What is the Food Score or Food Grade?
You are at the grocery store staring at 100 boxes of breakfast cereal. How do you decide which one is healthier? If you have the time and interest, you might pick up several boxes and read the Nutrition Facts panel. But which nutrients are more important to pay attention to – the ones that can be harmful, the ones that are beneficial, or both? Wouldn’t it be convenient if there was a way to score foods so that both harmful and beneficial components are taken into account with one number? MyNetDiary has such a scoring system - it is called “Food Score.” And to make the scores easier to understand, the Food Scores can be converted to Food Grades.
How is the Food Score Calculated?
Food Score is calculated using an equation derived from food ratings of nutrition experts using information found on the Nutrition Facts panel. That is, Food Score mimics how a nutrition expert would score the healthfulness of a food based upon its nutrition label. The equation uses the content of twelve required nutrients listed on the Nutrition Facts panel: total fat, saturated fat, cholesterol, sodium, total carb, fiber, sugar, protein, Vitamins A and C, calcium, and iron. The methodology was published in the June 2009 issue of the Journal of the American Dietetic Association, in the article “Modeling Expert Opinions on Food Healthfulness: A Nutrition Metric” by Jolie M. Martin, MBA, PhD; John Beshears, AM; Katherine L. Milkman; Max H. Bazerman, PhD; Lisa A. Sutherland, PhD, and used by MyNetDiary with permission.
Some nutrients have a stronger effect on Food Score than others. For instance, fiber will affect Food Score more strongly and positively than any other nutrient. That means foods higher in fiber will score higher than foods that are lower in fiber. Protein, vitamins A and C, calcium, and iron will also have a positive effect on the score. The reverse is true for saturated fat – foods higher in that type of fat will have a lower Food Score. Total fat, cholesterol, sodium, total carbohydrate, and sugars will also have a negative effect on the score.

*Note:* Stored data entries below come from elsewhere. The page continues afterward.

End ReadSome.

Lemma read_some_cached_byte_witness :
  exists buffers' result ec' a',
    read_some [x00; x00; x00]
      (test_adaptor (mkScripted [x01; x02; x03] 2 [] 0 0 0 0)
         true true (Some xff) 100) =
      Some ((buffers', result, ec'), a', [ev_call Tls (op_read_some 2)]) /\
    buffers' = [xff; x01; x02] /\ result = 3 /\ d_smallBufferSet a' = false.
Proof.
  destruct (read_some_cached_byte
              (test_adaptor (mkScripted [x01; x02; x03] 2 [] 0 0 0 0)
                 true true (Some xff) 100)
              (mkScripted [x01; x02; x03] 2 [] 0 0 0 0)
              [x00; x00; x00])
    as (buffers' & result & ec' & a' & Hrun & Hbuf & Hclr & _ & _ & Hres & _);
    try reflexivity; [simpl; lia|].
  exists buffers', result, ec', a'.
  split; [exact Hrun|]. split; [exact Hbuf|].
  split; [apply Hres; reflexivity | exact Hclr].
Defined.

Lemma read_some_empty_buffer_keeps_cached_byte_witness :
  let a := test_adaptor (mkScripted [x01] 2 [] 0 0 0 0)
             true true (Some xff) 100 in
  read_some [] a = Some (([], 0, ec_success), a, [ev_call Tls (op_read_some 0)])
  /\ d_smallBufferSet a = true.
Proof.
  intros a.
  destruct (read_some_empty_buffer_keeps_cached_byte a
              (mkScripted [x01] 2 [] 0 0 0 0)
              eq_refl eq_refl eq_refl eq_refl) as (Hrun & Hset & _).
  split; [exact Hrun | exact Hset].
Defined.

(** Takes an adaptor apart into its fields and runs the member function at
    the head of the goal. *)
Ltac run_on a :=
  destruct a; cbn [d_intercept d_socket d_secured d_handshook d_smallBuffer
                     d_smallBufferSet d_dataRateLimit d_dataRateAlarm
                     d_dataRateTimer d_alarmed d_dataRateTimerStarted] in *;
  subst; run_member; cbn.

Section HandshakeShutdown.

Context {St Ic Dl : Type}.
Context {stream_ops : StreamType St}.
Context {intercept_ops : SocketIntercept Ic}.
Context {limit_ops : DataRateLimit Dl}.

Implicit Types a : Adaptor St Ic Dl.

Lemma async_handshake_run a s type handler :
  d_intercept a = None ->
  d_socket a = Some s ->
  async_handshake type handler a =
    if d_secured a
    then Some (tt, set_handshook a true,
               [ev_call Tls (op_async_handshake type handler)])
    else Some (tt, a, [ev_handler handler ec_success]).
Proof.
  intros Hi Hs. unfold async_handshake.
  destruct (d_secured a) eqn:Hsec; run_on a; reflexivity.
Qed.

Lemma async_shutdown_run a s handler :
  d_intercept a = None ->
  d_socket a = Some s ->
  async_shutdown handler a =
    if d_secured a
    then Some (tt, set_socket a (Some (fst (raw_shutdown s shutdown_receive))),
               ev_call Raw (op_shutdown shutdown_receive)
                 :: (if ec_is_error (snd (raw_shutdown s shutdown_receive))
                     then [ev_log (log_debug_shutdown_receive
                                     (snd (raw_shutdown s shutdown_receive)))]
                     else [])
                 ++ [ev_call Tls (op_async_shutdown handler)])
    else Some (tt, set_socket a (Some (fst (raw_shutdown s shutdown_both))),
               [ev_call Raw (op_shutdown shutdown_both);
                ev_handler handler (snd (raw_shutdown s shutdown_both))]).
Proof.
  intros Hi Hs. unfold async_shutdown.
  destruct (d_secured a) eqn:Hsec; run_on a.
  - destruct (raw_shutdown s shutdown_receive) as [s' ec].
    cbn [fst snd]. destruct (ec_is_error ec); reflexivity.
  - destruct (raw_shutdown s shutdown_both) as [s' ec]. reflexivity.
Qed.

Most Food Scores will vary from -5 (less healthy) to +5 (more healthy) for serving sizes listed on the Nutrition Facts panel. For instance:
|Item||Serving Size||Food Score|
|SpaghettiOs spaghetti in tomato and cheese sauce||1 cup||-1|
|Spaghetti cooked, enriched, without salt||1 cup||2|
|Spaghetti, whole wheat, cooked||1 cup||4|
If you log a larger or smaller serving size, then your score will be higher or lower, depending upon the nutrient content. For example, 1 cup of olive oil has a Food Score of −24 whereas 1 tablespoon is -1 and 1 teaspoon is 0.
Some people have a good feel for numbers whereas others prefer grades. The relationship between the Food Score and Food Grade is a simple conversion developed by MyNetDiary:
|Food Score||Food Grade|
How Should I Use this Score?
The Food Score or Grade is not meant to be used as a measure of a food’s worth. Use Food Score to help you compare similar types of foods. As often as you can, choose to consume foods and beverages with higher positive Food Scores (or Grades). By doing so, you will more likely be choosing foods that are:
- Lower in saturated fat, total fat, total carbs, sugar, cholesterol, and sodium
- Higher in fiber, protein, calcium, and Vitamins A and C
Limitations of the Food Score
- Low-carb/high-fat diets. Keep in mind that the scoring system was developed in 2009 and the original research team has not updated the scoring system since that time. For instance, the Dietary Guidelines for Americans no longer has a recommended cholesterol cap yet this scoring system still penalizes for cholesterol content. Also, fats and oils are not well represented by the Food Score.
- Food Scores will not be as useful or accurate for foods with missing nutrient data. The scoring uses 12 nutrients required on U.S. food labels. However, restaurant foods, food packages from other countries, and the new food label do not necessarily contain data for all 12 of those nutrients.
- Food Score was developed using nutrients found only on the Nutrition Facts panel, so foods high in other important nutrients (e.g. omega-3 fats, zinc, potassium, etc.) may or may not have a high Food Score. Use common sense if you feel that a nutritious food should be included in your diet even though the Food Score is not as high as another food you deem less nutritious.
- Food Score does not include calories. Look at calories for weight control and use the Food Score to help you pick more nutritious choices so that you can better meet nutrient goals. You will still track both calories and nutrients.
Viewing Food Score or Food Grade
You can choose to view the Food Grade (instead of Food Score) via Settings or Plan section. If you want to hide Food Score (or Food Grade) from view on your food log or reports, then you can do that via Plan - Nutrient Targets section.
MyNetDiary needs to use an automated scoring system to handle the extremely large food item database. There are a number of other food scoring systems available but MyNetDiary cannot be limited by a manual system with a small database of foods. MyNetDiary is considering how to develop and test their own food scoring system so that it stays current with nutrition science, as well as stays abreast of the new food label (due in 2020).